Hampir setengah hari Kavaya mengikuti materi kampus dengan tenang. Dan pada saat dia ingin pergi ke kantin seseorang membekap mulutnya dan membuat Kavaya kehilangan kesadarannya.
Oran itu segera membopong Kavaya pergi dari sana menggunakan mobil Van hitam yang sudah terparkir di luar area kampus. Anak buah King membelalakan matanya saat melihat kejadian itu dan segera menelfon Leo untuk segera memberi kabar tentang penculikan Kavaya.
Tuttt...tut...
Leo yang di hubungi pun tak kunjung mengangkat ponselnya karena saat ini dia tengah meting dan membuat anak buah yang sedang mengejar penculik itu mengumpat kesal.
"Sial. kalau begini aku yang akan di hukum nantinya!"Dia tak kehabisan cara, dia segera menghubungi beberapa temannya untuk segera memberi tahu Leo. Jelas teman temannya segera kalang kabut saat ini dan terpaksa mereka menerobos meting yang sedang di adakan oleh King.
Brakkk...
Pintu ruangan itu terbuka dan mata King lansung menatap tajam kepada semua anak buahnya itu.
"Kalian cari mati hah?" bentak Leo kesal.
Glek....Beberapa anak buah Leo meneguk ludahnya kasar melihat kegarangan kedua bosnya itu.
"Bos maaf, tapi ini urgend. Jangan menghukum kami sekarang, tapi sejak tadi Richard sudah menghubungi bos Leo untuk mengabari jika gadisnya Lord sedang di culik dan saat ini Richard sedang mengejar penculiknya!"
Akhirnya kata kata itu keluar juga dari mulut mereka dan membua mata King membola sempurna. Sedangkan Leo segere meraih ponselnya yang memang sedang di silent sejak tadi.
Brakkkk....
King menendang kursi yang ada di dekatnya sampai kursi itu hancur berkeping keping.
"Kurang ajar, berani sekali mereka melakukan itu. Mereka cari mati!"King segera pergi dari sana sedangkan para anggota meting itu sudah menahan napas mereka karena ketakutan. Hawa di sana sudah mencekat dan seperti berada di alam lain meskipun mereka belum pernah merasakannya. Tapi setiap kali mereka berhadapan dengan King mereka pasti merasakan jika nyawa mereka sudah berada di ujung tanduk.
Leo segera memberi perintah kepada anak buahnya yang lain untuk melacak keberadaan Richard dari ponsel milik Richard yang terus aktif dan bersyukur signalnya terus ada.

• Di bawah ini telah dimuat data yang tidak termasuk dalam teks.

(* ===== verification/Bytes.v ===== *)
(** * Byte strings

    [std::string] and [std::string_view] are lists of bytes; the functions
    below are the members of those classes the gateway uses, with
    [std::string_view::npos] as [None].  Character tests are the C locale's. *)

From Stdlib Require Export Strings.Byte.
From Stdlib Require Strings.String.
Export (notations) Strings.String.
From S2P Require Import Prelude.

Abbreviation bytes := (list byte).

#[global] Instance byte_eq_dec : EqDecision byte := Byte.byte_eq_dec.

(** A string literal of the source. *)
Definition lit (s : String.string) : bytes := String.list_byte_of_string s.
Arguments lit s%_string_scope.

(** The value of a character read as [unsigned char]. *)
Definition code (b : byte) : Z := Z.of_N (Byte.to_N b).

(** The byte of a small integer (0 outside the byte range). *)
Definition of_code (z : Z) : byte :=
  match Byte.of_N (Z.to_N z) with Some b => b | None => "000"%byte end.

Definition size (s : bytes) : Z := Z.of_nat (length s).

Definition beq (s r : bytes) : bool := bool_decide (s = r).

(** ** Search *)

Fixpoint starts_with (s p : bytes) {struct p} : bool :=
  match p, s with
  | [], _ => true
  | c :: p, d :: s => bool_decide (c = d) && starts_with s p
  | _ :: _, [] => false
  end.

(** [s.find(p)] *)
Fixpoint find (s p : bytes) : option nat :=
  if starts_with s p then Some 0%nat
  else match s with
       | [] => None
       | _ :: s => S <$> find s p
       end.

(** [s.find(p, pos)] *)
Definition find_from (s p : bytes) (pos : nat) : option nat :=
  if bool_decide (pos <= length s)%nat then (fun n => pos + n)%nat <$> find (drop pos s) p
  else None.

(** [s.substr(pos, len)] for [pos <= s.size()]. *)
Definition substr (s : bytes) (pos len : nat) : bytes := take len (drop pos s).

(** ** Character classes *)

Definition in_range (b : byte) (lo hi : Z) : bool := (lo <=? code b) && (code b <=? hi).

Definition is_digit (b : byte) : bool := in_range b 48 57.
Definition is_upper (b : byte) : bool := in_range b 65 90.
Definition is_lower (b : byte) : bool := in_range b 97 122.
Definition is_alnum (b : byte) : bool := is_upper b || is_lower b || is_digit b.

(** [value - 'A' + 'a'] on upper-case ASCII letters, identity elsewhere. *)
Definition lower (b : byte) : byte := if is_upper b then of_code (code b + 32) else b.

Definition lower_all (s : bytes) : bytes := lower <$> s.

Definition CR : byte := "013"%byte.
Definition LF : byte := "010"%byte.
Definition CRLF : bytes := [CR; LF].

(** ** Lemmas *)

Lemma code_range b : 0 <= code b < 256.
Proof. unfold code. pose proof (Byte.to_N_bounded b). lia. Qed.

Lemma code_of_code z : 0 <= z < 256 -> code (of_code z) = z.
Proof.
  intros Hz. unfold code, of_code.
  destruct (Byte.of_N (Z.to_N z)) as [b|] eqn:E.
  - apply Byte.to_of_N in E. rewrite E. lia.
  - apply Byte.of_N_None_iff in E. lia.
Qed.

Lemma lower_idemp b : lower (lower b) = lower b.
Proof. by destruct b. Qed.

Lemma lower_all_idemp s : lower_all (lower_all s) = lower_all s.
Proof.
  unfold lower_all. rewrite <- list_fmap_compose. apply list_fmap_ext.
  intros; apply lower_idemp.
Qed.

Lemma length_lower_all s : length (lower_all s) = length s.
Proof. apply length_fmap. Qed.

Lemma beq_spec s r : beq s r = true <-> s = r.
Proof. unfold beq. apply bool_decide_eq_true. Qed.

Lemma starts_with_spec s p : starts_with s p = true <-> exists k, s = p ++ k.
Proof.
  revert s; induction p as [|c p IH]; intros s; simpl.
  { split; [by exists s|done]. }
  destruct s as [|d s]; [by split; [|intros [k ?]]|].
  rewrite andb_true_iff, IH, bool_decide_eq_true. split.
  - intros [-> [k ->]]. by exists k.
  - intros [k ?]; simplify_eq. split; [done|by exists k].
Qed.

Lemma starts_with_app p k : starts_with (p ++ k) p = true.
Proof. apply starts_with_spec; eauto. Qed.

(** A match is where the pattern occurs, and it is the first one. *)
Lemma find_Some s p n :
  find s p = Some n <->
  starts_with (drop n s) p = true /\ (n <= length s)%nat /\
  forall m, (m < n)%nat -> starts_with (drop m s) p = false.
Proof.
  revert n; induction s as [|c s IH]; intros n.
  - simpl. rewrite !drop_nil. destruct (starts_with [] p) eqn:E; split.
    + intros; simplify_eq. split_and!; [done|simpl; lia|lia].
    + intros (_ & Hn & _). simpl in Hn. by replace n with 0%nat by lia.
    + done.
    + intros (H1 & _). congruence.
  - simpl. destruct (starts_with (c :: s) p) eqn:E; split.
    + intros; simplify_eq. split_and!; [done|lia|lia].
    + intros (_ & _ & H). destruct n as [|n]; [done|].
      specialize (H 0%nat ltac:(lia)). simpl in H. congruence.
    + intros (m & Hm & ->)%fmap_Some_1. apply IH in Hm as (H1 & H2 & H3).
      split_and!; [done|simpl; lia|]. intros [|k] Hk; [done|]. apply H3. lia.
    + destruct n as [|n]; simpl; [intros (H1 & _); simpl in *; congruence|].
      intros (H1 & H2 & H3).
      apply fmap_Some_2, IH. split_and!; [done|lia|].
      intros k Hk. apply (H3 (S k)). lia.
Qed.

Lemma find_None s p :
  find s p = None <-> forall n, (n <= length s)%nat -> starts_with (drop n s) p = false.
Proof.
  induction s as [|c s IH].
  - simpl. split.
    + intros H n Hn. rewrite drop_nil. by destruct (starts_with [] p).
    + intros H. specialize (H 0%nat ltac:(lia)). simpl in H. by rewrite H.
  - simpl. split.
    + destruct (starts_with (c :: s) p) eqn:E; [done|].
      rewrite fmap_None, IH. intros H [|n] Hn; [done|]. apply H. lia.
    + intros H. pose proof (H 0%nat ltac:(simpl; lia)) as H0. simpl in H0. rewrite H0.
      rewrite fmap_None, IH. intros n Hn. apply (H (S n)). simpl; lia.
Qed.

(** A single byte. *)
Lemma find_byte_app (s k : bytes) c : c ∉ s -> find (s ++ c :: k) [c] = Some (length s).
Proof.
  induction s as [|d s IH]; simpl; intros Hn.
  - by rewrite bool_decide_eq_true_2.
  - rewrite not_elem_of_cons in Hn. destruct Hn as [Hd Hn].
    rewrite bool_decide_eq_false_2 by done. simpl. by rewrite IH.
Qed.

Lemma find_byte_None (s : bytes) c : find s [c] = None <-> c ∉ s.
Proof.
  induction s as [|d s IH]; simpl.
  - split; [intros _; apply not_elem_of_nil|done].
  - rewrite not_elem_of_cons. case_bool_decide; simpl.
    + split; [done|]. by intros [? _].
    + rewrite fmap_None, IH. by split; [intros|intros [_ ?]].
Qed.

Lemma find_byte_Some (s : bytes) c n :
  find s [c] = Some n ->
  s = take n s ++ c :: drop (S n) s /\ c ∉ take n s.
Proof.
  revert n; induction s as [|d s IH]; intros n; simpl; [done|].
  case_bool_decide; simpl; intros Hf.
  - simplify_eq. split; [by rewrite drop_0|apply not_elem_of_nil].
  - apply fmap_Some_1 in Hf as (m & Hm & ->). destruct (IH _ Hm) as [H1 H2].
    split; [simpl; by rewrite <- H1|]. rewrite firstn_cons, not_elem_of_cons. done.
Qed.

(** ** Search in a growing string *)

#[global] Instance byte_countable : Countable byte.
Proof. apply (inj_countable Byte.to_N Byte.of_N Byte.of_to_N). Defined.

Lemma starts_with_app_l s k p :
  (length p <= length s)%nat -> starts_with (s ++ k) p = starts_with s p.
Proof.
  revert s; induction p as [|c p IH]; intros [|d s] H; simpl in *; try done; [lia|].
  by rewrite IH by lia.
Qed.

Lemma starts_with_length s p : starts_with s p = true -> (length p <= length s)%nat.
Proof. intros [k ->]%starts_with_spec. rewrite length_app. lia. Qed.

Lemma find_length s p n : find s p = Some n -> (n + length p <= length s)%nat.
Proof.
  intros (H1 & H2 & _)%find_Some. apply starts_with_length in H1.
  rewrite length_drop in H1. lia.
Qed.

(** A match inside the part already received is the match of the whole. *)
Lemma find_app s k p n :
  (n + length p <= length s)%nat -> find (s ++ k) p = Some n <-> find s p = Some n.
Proof.
  intros Hn. rewrite !find_Some.
  assert (H : forall m, (m <= n)%nat -> starts_with (drop m (s ++ k)) p = starts_with (drop m s) p).
  { intros m Hm. rewrite drop_app_le by lia. apply starts_with_app_l. rewrite length_drop. lia. }
  rewrite length_app. split; intros (H1 & H2 & H3); split_and!; try lia.
  - by rewrite <- H.
  - intros m Hm. rewrite <- H by lia. by apply H3.
  - by rewrite H.
  - intros m Hm. rewrite H by lia. by apply H3.
Qed.

Lemma find_app_Some s k p n : find s p = Some n -> find (s ++ k) p = Some n.
Proof. intros H. apply find_app; [by apply find_length|done]. Qed.

Lemma find_app_None s k p n :
  find s p = None -> find (s ++ k) p = Some n -> (length s < n + length p)%nat.
Proof.
  intros H1 H2. destruct (decide (n + length p <= length s)%nat) as [Hle|]; [|lia].
  apply find_app in H2; [congruence|done].
Qed.

Lemma find_exists s p n :
  starts_with (drop n s) p = true -> (n <= length s)%nat -> exists m, find s p = Some m /\ (m <= n)%nat.
Proof.
  intros H1 H2. destruct (find s p) as [m|] eqn:E.
  - exists m. split; [done|]. apply find_Some in E as (_ & _ & E).
    destruct (decide (m <= n)%nat); [done|]. rewrite E in H1 by lia. done.
  - rewrite find_None in E. by rewrite E in H1.
Qed.

(** The end of a line that holds no CR. *)
Lemma find_CRLF_line (l k : bytes) : CR ∉ l -> find (l ++ CRLF ++ k) CRLF = Some (length l).
Proof.
  intros Hl. apply find_Some. rewrite drop_app_length. split_and!.
  - apply (starts_with_app CRLF k).
  - rewrite length_app. lia.
  - intros m Hm. rewrite drop_app_le by lia.
    destruct (drop m l) as [|c l'] eqn:E.
    { apply (f_equal length) in E. rewrite length_drop in E. simpl in E. lia. }
    simpl. rewrite bool_decide_eq_false_2; [done|]. intros <-. apply Hl.
    apply (list_elem_of_lookup_2 _ m). rewrite <- (take_drop m l), E.
    rewrite lookup_app_r; rewrite length_take; [|lia].
    by replace (m - m `min` length l)%nat with 0%nat by lia.
Qed.

Lemma find_from_Some s p c n :
  find_from s p c = Some n <->
  (c <= length s)%nat /\ (c <= n)%nat /\ find (drop c s) p = Some (n - c)%nat.
Proof.
  unfold find_from. case_bool_decide as Hc; [|naive_solver].
  rewrite fmap_Some. split.
  - intros (m & Hm & ->). split_and!; [done|lia|]. by replace (c + m - c)%nat with m by lia.
  - intros (_ & H1 & H2). exists (n - c)%nat. split; [done|lia].
Qed.

Lemma find_from_length s p c n :
  find_from s p c = Some n -> (c <= n)%nat /\ (n + length p <= length s)%nat.
Proof.
  intros (H1 & H2 & H3)%find_from_Some. apply find_length in H3. rewrite length_drop in H3. lia.
Qed.

Lemma find_from_app_Some s k p c n : find_from s p c = Some n -> find_from (s ++ k) p c = Some n.
Proof.
  rewrite !find_from_Some, length_app. intros (H1 & H2 & H3). split_and!; [lia|done|].
  rewrite drop_app_le by done. by apply find_app_Some.
Qed.

Lemma find_from_app_None s k p c n :
  (c <= length s)%nat -> find_from s p c = None -> find_from (s ++ k) p c = Some n ->
  (length s < n + length p)%nat.
Proof.
  intros Hc H1 (H2 & H3 & H4)%find_from_Some. rewrite drop_app_le in H4 by done.
  unfold find_from in H1. rewrite bool_decide_eq_true_2 in H1 by done. apply fmap_None in H1.
  pose proof (find_app_None _ _ _ _ H1 H4) as H. rewrite length_drop in H. lia.
Qed.

Lemma substr_app s k c n : (c + n <= length s)%nat -> substr (s ++ k) c n = substr s c n.
Proof.
  intros H. unfold substr. rewrite drop_app_le by lia. apply take_app_le.
  rewrite length_drop. lia.
Qed.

Sementara King sudah pergi membawa mobilnya sendiri untuk mencari gadisnya itu jangan sampai dia kenapa napa saat ini.
"Sialan, siapa yang berani melakukannya? Dia benar benar cari mati!!" umpat King marah.
King yang sudah terlanjur marah tak peduli dengan kemacetan lalu lintas yang dia lewati. Dia segera melacak sendiri kemana perginya Richard saat ini.
Drtttt....
Leo segera menghubungi King untuk memberi tahu jika Kavaya di bawa ke sebuah Vila yang ada di pinggiran kota yang berarti terletak di dekat pesisiran pantai yang tak jauh dari dirinya berada saat ini.
"Leo cari tahu siapa yang melakukan ini. Setelah aku membawa gadisku kembali aku akan memberinya hukuman yang setimpal!!"
Biip....
Tanpa menunggu jawaban dari Leo, King segera melajukan kendaraan nya dengan cepat agar bisa segera membawa Kavaya pergi.
"Sialan, ini artinya dari kemarin aku nggak bisa tenang!"
*
*
Sementara itu Richard yang sudah sampai duluan tak langsung bertindak karena saat ini dia sendirian di tambah sekarang dia berada di sebuah Vila yang jauh dari kota. Richard sendiri juga harus memeriksa ada berapa orang yang sedang berada di sana. Bukan dia tak mampu bertarung dengan mereka semua tapi di dalam sana ada calon nona besarnya dan jika nanti dia terluka sudah pasti King akan langsung mengamuk dan akan menghancurkan seleuruh gedung yang nampak di depan matanya.
Richard berjalan pelan ke arah Vila dan menyusuri Vila itu untuk mencari jalan masuk ke dalam Vila itu. Tapi naasnya ada seseorang dari mereka yang memergoki Richard dan membuat Richard mau tak mau harus bertarung saat ini.
"Woyyyy.....""Astaga, ketahuan!" batin Richard.
Richard segera berbalik ke arah orang yang meneriakinya dan cengengesan tapi itu malah membuat salah satu penculik itu curiga.
"Mau ngapain kamu?"
Richard menggaruk kepalanya yang tak gatal, tapi tepat saatRi Richard akan menjawabnay penculik itu tumbang dengan mata yang melotot dan juga kepala yang sudah berlubang.
Glekkkk...
Richard menelan ludahnya kasar karena jelas dia tahu siapa pelakunya. Dan benar saja King langsung menepuk pundak Richard pelan.Puk...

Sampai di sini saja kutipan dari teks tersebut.